The Australian Nursing and Midwifery Federation (Victorian Branch) welcomes the Victorian mental health royal commission’s recommendations to mend the mental health system based on a philosophy of ‘how can we help?’.
Many recommendations align with the priorities outlined in the ANMF (Vic Branch) submission to the royal commission which include fixing funding, retaining clinical mental health services in the hospital system, removing fragmentation between services and improving the safety of the mental health workforce.
ANMF (Vic Branch) Assistant Secretary Madeleine Harradence said ‘The recommendations and the Andrews Government’s sense of urgency and deep understanding of the broken system give us comfort that real reform will occur that listens and responds to the voices of people with mental ill health and their families.
‘On first reading we support all of the recommendations and we look forward to working with the government to ensure mental health nurses and nurse-led models, particularly in the community, are part of the solutions.’
‘We won’t rest until the abolished yet successful federally-funded mental health community nurse program, known as the ‘Mental Health Nurse Incentive Program or MHNIP’ is restored and supporting people with complex, often trauma-based mental illness to stay well and living, working and learning in their communities,’ Ms Harradence said.

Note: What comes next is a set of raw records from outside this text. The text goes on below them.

(* ===== verification/MetaExprProps.v ===== *)
(** Properties of meta-parameter expressions: constants do not depend on the
    context, the two evaluators agree, a well-typed expression evaluates
    without failing an assertion, equivalence and substitution preserve
    values. *)
From stdpp Require Import strings gmap.
From Stdlib Require Import Ascii Floats.SpecFloat.
From S2P Require Import Prelude MetaValue MetaExpr.
Open Scope Z_scope.

#[local] Abbreviation length := Datatypes.length.

(** ** Outcomes *)
Lemma obind_assoc {A B C} (m : outcome A) (f : A -> outcome B) (g : B -> outcome C) :
  m >>=o f >>=o g = m >>=o (fun a => f a >>=o g).
Proof. by destruct m. Qed.

Lemma obind_Good {A B} (m : outcome A) (k : A -> outcome B) b :
  m >>=o k = Good b -> exists a, m = Good a /\ k a = Good b.
Proof. destruct m; cbn; [eauto|done..]. Qed.

Lemma omap_out_Good {A B} (f : A -> B) (m : outcome A) b :
  omap_out f m = Good b -> exists a, m = Good a /\ f a = b.
Proof. intros (a&?&[= <-])%obind_Good. eauto. Qed.

Lemma both_Good {A B R} (l : outcome A) (r : outcome B) (k : A -> B -> outcome R) x :
  both l r k = Good x -> exists a b, l = Good a /\ r = Good b /\ k a b = Good x.
Proof.
  destruct l; cbn; [|by destruct r|done..].
  intros (b&->&?)%obind_Good. eauto.
Qed.

Lemma both_true_Good a b :
  both_true a b = Good true -> a = Good true /\ b = Good true.
Proof. by intros ([]&->&?)%obind_Good. Qed.

Lemma obind_ext {A B} (m : outcome A) (f g : A -> outcome B) :
  (forall a, m = Good a -> f a = g a) -> m >>=o f = m >>=o g.
Proof. destruct m; cbn; auto. Qed.

(** Every way to fail but the undefined behaviour of an operator is a failure
    of an assertion of the program. *)
Definition safe {A} (o : outcome A) : Prop :=
  match o with Crash f => f = F_undef | _ => True end.

Lemma safe_bind {A B} (m : outcome A) (k : A -> outcome B) :
  safe m -> (forall a, m = Good a -> safe (k a)) -> safe (m >>=o k).
Proof. destruct m; cbn; auto. Qed.

Lemma safe_omap {A B} (f : A -> B) (m : outcome A) : safe m -> safe (omap_out f m).
Proof. by destruct m. Qed.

The ANMF (Vic Branch) asked for and supports recommendation 5 and the establishment of Adult and Older Adult Local Mental Health and Wellbeing Services and Area Mental Health and Wellbeing Services designed to provide integrated, holistic care, support to navigate the system and shared care between primary and secondary services.
‘This will address system fragmentation and provide resources to follow up and support people with a mental illness,’ Ms Harradence said.
‘It will improve access, including the provision of alternative entry points other than the emergency department, it will provide care to keep people well, help people recover and save lives,’ she said.
While the emphasis is on turning a reactive system into a compassionate, preventative and recovery system, recommendation 8 will improve the ability to respond and support people experiencing a mental health crisis.
The report acknowledges that the broken system has harmed not helped many of those who took the difficult step of asking for support.
It also acknowledges the trauma mental health nurses and others, working in an under-resourced and disconnected system, have experienced because they were unable to meet the overwhelming needs of unwell Victorians.
Recommendation 58, which addresses workforce safety and wellbeing, will be critical to ensuring nurses, doctors and allied health professionals are safe at work and in a position to provide the best care possible.
The final recommendations of the royal commission will build on the work of the Mental Health Reform Victoria, established in February 2020, already under way. Since then the Andrews Government has:
- announced a targeted mental health levy in the 2020–21 Budget
- provided $59.7m in August 2020 to strengthen the surge capacity of clinical and community mental health services across Victoria in its COVID-19 response, and fast-track additional mental health beds and the statewide rollout of the Hospital Outreach Post-suicidal Engagement (HOPE) program
- provided $59.4m in April 2020 for mental health support services during the COVID-19 outbreak
- provided $19.5m in May 2020 in funding to implement royal commission interim recommendations
- provided $28.5m funding in August 2020 to support students struggling with mental health issues as part of a COVID-19 response
- allocated an additional 142 acute mental health beds to Melbourne Health and Barwon Health with 35 public beds in private health settings out to tender
- funded an extra 120 mental health graduate nurse positions to commence throughout 2021
- included $3.1m in the 2020–21 Budget to support 100 transition nursing to specialty mental health permanent employment positions and $950,000 for pre-qualification employment programs for nurses.
- expanded hospital-in-the-home program to extend to mental health at Barwon Health and Orygen Youth Health
- expanded suicide prevention programs such as Hospital Outreach Post-suicidal Engagement (HOPE) program and an outreach program for children and young people who have self-harmed or are at risk of suicide
- provided $338,000 in wellbeing grants for mental health services and $600,000 additional funding for the Nursing and Midwifery Health Program Victoria to provide valuable counselling and support to nurses, midwives and personal care workers
- held a sector-wide symposium on the proposed Victorian Collaboration Centre for Mental Health and Wellbeing.